Fair and Square: Cake-cutting in Two Dimensions

Abstract: We consider the problem of fairly dividing a two dimensional heterogeneous good among multiple players. Applications include division of land as well as ad space in print and electronic media. Classical cake cutting protocols primarily consider a one-dimensional resource, or allocate each player multiple infinitesimally small "pieces". In practice, however, the two dimensional \emph{shape} of the allotted piece is of crucial importance in many applications (e.g. squares or bounded aspect-ratio rectangles are most useful for building houses, as well as advertisements). We thus introduce and study the problem of fair two-dimensional division wherein the allotted plots must be of some restricted two-dimensional geometric shape(s). Adding this geometric constraint re-opens most questions and challenges related to cake-cutting. Indeed, even the elementary \emph{proportionality} fairness criteria can no longer be guaranteed in all cases.
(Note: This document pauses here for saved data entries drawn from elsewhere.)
Module NtlmCredentials.
Record t : Type := mk {
  username : rust_string; domain : rust_string; workstation : rust_string; password : rust_string
}.
Definition new (username password : rust_string) : t := mk username [] [] password.
Definition with_domain (c : t) (domain : rust_string) : t :=
  mk (username c) domain (workstation c) (password c).
Definition with_workstation (c : t) (workstation : rust_string) : t :=
  mk (username c) (domain c) workstation (password c).
End NtlmCredentials.

Module ComputedResponse.
Record t : Type := mk { lm_response : bytes; nt_response : bytes; session_base_key : bytes }.
End ComputedResponse.

Section ntlm.
Context `{NtlmEnvironment}.

Definition current_filetime : auth Z :=
  let! '(secs, nanos) := ok_or now (AuthError.Failed "system clock predates the Unix epoch") in
  let! ticks_from_unix := ok_or (ticks ← checked_mul u64_max secs 10000000;
                                 checked_add u64_max ticks (nanos / 100))
                                (AuthError.Failed "system time overflow") in
  ok_or (checked_add u64_max WINDOWS_EPOCH_OFFSET_100NS ticks_from_unix)
        (AuthError.Failed "Windows FILETIME overflow").

Definition hmac_md5 (key input : bytes) : auth bytes :=
  let! digest := ok_or (hmac_md5_digest key input)
                       (AuthError.Failed "failed to initialize HMAC-MD5") in
  copy_from_slice (replicate 16 x00) 0 16 digest.

(** The part of an NTLMv2 response after its proof. *)
Definition response_temp (timestamp : Z) (client_challenge target_info : bytes) : bytes :=
  [x01; x01; x00; x00; x00; x00; x00; x00] ++ le_bytes 8 timestamp ++ client_challenge
  ++ replicate 4 x00 ++ target_info ++ replicate 4 x00.

Definition compute_ntlmv2_response (credentials : NtlmCredentials.t)
    (challenge : ChallengeMessage.t) (timestamp : Z) (client_challenge : bytes) :
    auth ComputedResponse.t :=
  let password_utf16 := utf16_bytes (NtlmCredentials.password credentials) in
  let nt_digest := md4 password_utf16 in
  let! nt_hash := copy_from_slice (replicate 16 x00) 0 16 nt_digest in
  let identity := to_uppercase (NtlmCredentials.username credentials)
                  ++ NtlmCredentials.domain credentials in
  let identity_utf16 := utf16_bytes identity in
  let! response_key := hmac_md5 nt_hash identity_utf16 in
  let temp := response_temp timestamp client_challenge (ChallengeMessage.target_info challenge) in
  let! nt_proof := hmac_md5 response_key (ChallengeMessage.server_challenge challenge ++ temp) in
  let nt_response := nt_proof ++ temp in
  let! lm_response :=
    if is_empty (ChallengeMessage.target_info challenge) then
      let! input := copy_from_slice (replicate 16 x00) 0 8
                      (ChallengeMessage.server_challenge challenge) in
      let! input := copy_from_slice input 8 16 client_challenge in
      let! proof := hmac_md5 response_key input in
      Ok (proof ++ client_challenge)
    else Ok (replicate 24 x00) in
  let! session_base_key := hmac_md5 response_key nt_proof in
  Ok (ComputedResponse.mk lm_response nt_response session_base_key).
In this paper we thus examine the \emph{level} of proportionality that \emph{can} be guaranteed, providing both impossibility results (for proportionality that cannot be guaranteed), and algorithmic constructions (for proportionality that can be guaranteed). We focus primarily on the case when the cake is a rectilinear polygon and the allotted plots must be squares or bounded aspect-ratio rectangles.